In 2021, Johan D. van der Vyver, I.T. Cohen Professor of International Law and Human Rights at the Emory University School of Law, published a three-volume treatise on international criminal law. Volume One deals with The History and Structures of the International Criminal Court; Volume Two is devoted to Crimes within the Jurisdiction of the International Criminal Court; and Volume Three outlines The Functioning of the International Criminal Court. As a member of the NGO Coalition for an International Criminal Court, Van der Vyver participated in the proceedings that culminated in the creation of the International Criminal Court, including the Rome Conference of 1998 and the Review Conference held in Kampala, Uganda in 2010. He initially represented The Carter Center in these proceedings. 

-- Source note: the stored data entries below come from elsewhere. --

(** * Verification of [sample.py]: the 6k±1 trial-division primality test

    The script defines [is_prime(n)] and a driver loop that prints a
    classification for every integer of [range(1, 20)].

    Python integers are unbounded, so they are modelled as [Z]; Python's
    [%] on integers rounds towards minus infinity and takes the sign of the
    divisor, which is exactly [Z.modulo], and it raises [ZeroDivisionError]
    on a zero divisor.  The [while] loop is modelled with fuel: one unit of
    fuel pays for one evaluation of the loop guard.  Every computation
    carries the list of events it performed (modulo operations, guard
    evaluations, printed lines), so that statements about what the code
    does on the way to its result can be written down. *)

From Stdlib Require Import ZArith List Bool String Lia Sorted.
From Stdlib Require Import DecimalString.
Import ListNotations.

Local Open Scope Z_scope.

(** ** Computations: result, exceptions, fuel and the event log *)

Module Py.

Inductive exn : Type :=
| ZeroDivisionError.

(** What a computation ends with. *)
Inductive outcome (A : Type) : Type :=
| Returns (a : A)
| Raises (e : exn)
| OutOfFuel.

Arguments Returns {A} a.
Arguments Raises {A} e.
Arguments OutOfFuel {A}.

(** What a computation does on the way. [EvPrint] is the only event that
    is visible from outside (a line on standard output); [EvMod] and
    [EvGuard] record the evaluation of [a % d] and of the loop guard
    [i * i <= n]. *)
Inductive event : Type :=
| EvMod (a d : Z)
| EvGuard (i : Z)
| EvPrint (line : string).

International NGO members of the Coalition for an International Criminal Court participated in the proceedings that culminated in the creation of the International Criminal Court, including the Rome Conference of 1998 and the Review Conference that was held in Kampala, Uganda in 2010. A very special component of the proceedings leading to the establishment of the ICC was the role of religious organizations in the drafting process of the Statute of the International Criminal Court. The influence of Christianity in these proceedings can perhaps be subdivided into two main categories: (a) participation of the Faith-Based Caucus in the Coalition for an International Criminal Court, and perhaps, more prominently, (b) the contributions of the Holy See in the drafting of important provisions in the Rome Statute of the International Criminal Court.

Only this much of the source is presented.